People who are Blind know how to orient themselves and get around on the street. They are competent to travel unassisted, though they may use a cane or a guide dog. A person may have a visual disability that is not obvious. Be prepared to offer assistance - for example in reading - when asked.
People with low vision may need written material in large print. A clear font with appropriate spacing is just as important as the type size. Labels and signs should be clearly lettered in contrasting colors. It is easiest for most people with low vision to read bold white letters on black background. Avoid using all uppercase letters because it is more difficult for people with low vision to distinguish the end of a sentence.
To learn best practices when interacting with blind and visually impaired individuals, visit Helping Blind and Visually Impaired Individuals
Dr. Abraham Nemeth
Abraham Nemeth (1918-2013) was born in New York City and attended regular public school as a totally blind child. He majored in psychology at Brooklyn College and received a master’s degree from Columbia University, also in psychology. In spite of his continuing and growing interest in mathematics he was counseled to pursue the field of psychology. While looking for a job as a psychologist, he took evening courses in math and physics at Brooklyn College and later at Columbia University.

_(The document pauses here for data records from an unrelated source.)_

(** * DOI extraction of the scite browser extension (src/index.js)

    A shallow embedding of the DOI finder: the regular-expression helper
    [runRegexOnDoc], the eight finder functions and the loop [findDoi] that
    arbitrates between them.

    Conventions.
    - A JavaScript string is a sequence of UTF-16 code units.  The
      development covers pages whose code units are below 256, one [ascii]
      per code unit, so a JavaScript string is a Rocq [string].
    - The values the finders return ([undefined], [null], [false] or a
      string) are the constructors of [JsVal]; [truthy] is JavaScript's
      ToBoolean on them.
    - The page globals [docAsStr], [docTitle], [myHost] and [document] are
      the fields of the record [Page], passed to every function; the field
      [quirksMode] holds the mode of the document, on which the class
      selector [a.doi] depends. *)

From Stdlib Require Import Ascii String ZArith Lia.
From stdpp Require Import base option list strings gmap.

Local Open Scope Z_scope.

(** ** JavaScript values *)

Inductive JsVal : Type :=
| Undefined
| Null
| Bool (b : bool)
| Str (s : string).

(** ToBoolean. *)
Definition truthy (v : JsVal) : bool :=
  match v with
  | Undefined => false
  | Null => false
  | Bool b => b
  | Str s => negb (String.eqb s "")
  end.

(** [a === b]. *)
Definition strictEq (a b : JsVal) : bool :=
  match a, b with
  | Undefined, Undefined => true
  | Null, Null => true
  | Bool x, Bool y => Bool.eqb x y
  | Str x, Str y => String.eqb x y
  | _, _ => false
  end.

(** ** Code units *)

Definition code (c : ascii) : N := N_of_ascii c.

Definition inRange (lo hi : ascii) (c : ascii) : bool :=
  (code lo <=? code c)%N && (code c <=? code hi)%N.

(** LineTerminator: LF and CR (U+2028 and U+2029 are above 255). *)
Definition isLineTerminator (c : ascii) : bool :=
  (code c =? 10)%N || (code c =? 13)%N.

(** WhiteSpace or LineTerminator, what [\s] and [trim] use: TAB, LF, VT, FF,
    CR, SPACE and NBSP (the other members are above 255). *)
Definition isSpace (c : ascii) : bool :=
  ((9 <=? code c)%N && (code c <=? 13)%N) || (code c =? 32)%N || (code c =? 160)%N.

Definition isDigit (c : ascii) : bool := inRange "0" "9" c.

(** Simple case mappings on code units below 256.  The letters whose
    counterpart lies above 255 (U+00B5, U+00FF) or is not one code unit
    (U+00DF) stay as they are. *)
Definition toLowerChar (c : ascii) : ascii :=
  let n := code c in
  if ((65 <=? n) && (n <=? 90) || (192 <=? n) && (n <=? 214) || (216 <=? n) && (n <=? 222))%N
  then ascii_of_N (n + 32) else c.

Definition toUpperChar (c : ascii) : ascii :=
  let n := code c in
  if ((97 <=? n) && (n <=? 122) || (224 <=? n) && (n <=? 246) || (248 <=? n) && (n <=? 254))%N
  then ascii_of_N (n - 32) else c.

(** ** String methods *)

(** [String.prototype.toLowerCase]. *)
Fixpoint toLowerCase (s : string) : string :=
  match s with
  | EmptyString => EmptyString
  | String c s' => String (toLowerChar c) (toLowerCase s')
  end.

Fixpoint startsWith (pat s : string) : bool :=
  match pat, s with
  | EmptyString, _ => true
  | String a pat', String b s' => Ascii.eqb a b && startsWith pat' s'
  | String _ _, EmptyString => false
  end.

Fixpoint indexOfFrom (pat s : string) (i : Z) : Z :=
  if startsWith pat s then i
  else match s with
       | EmptyString => -1
       | String _ s' => indexOfFrom pat s' (i + 1)
       end.

(** [s.indexOf(pat)]: the first position at which [pat] occurs, or -1. *)
Definition indexOf (s pat : string) : Z := indexOfFrom pat s 0.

His determination to pursue his love of math and science despite the lack of Braille materials in these fields led in 1952 to the creation of what is now known as the Nemeth Code for Mathematics and Science Notation. This unique and revolutionary idea became the official code in the United States, and later Canada and New Zealand. This was a landmark step in the opportunity for blind students to engage in scientific studies. He also developed MathSpeak which is a standard system of reading mathematical formulas out loud.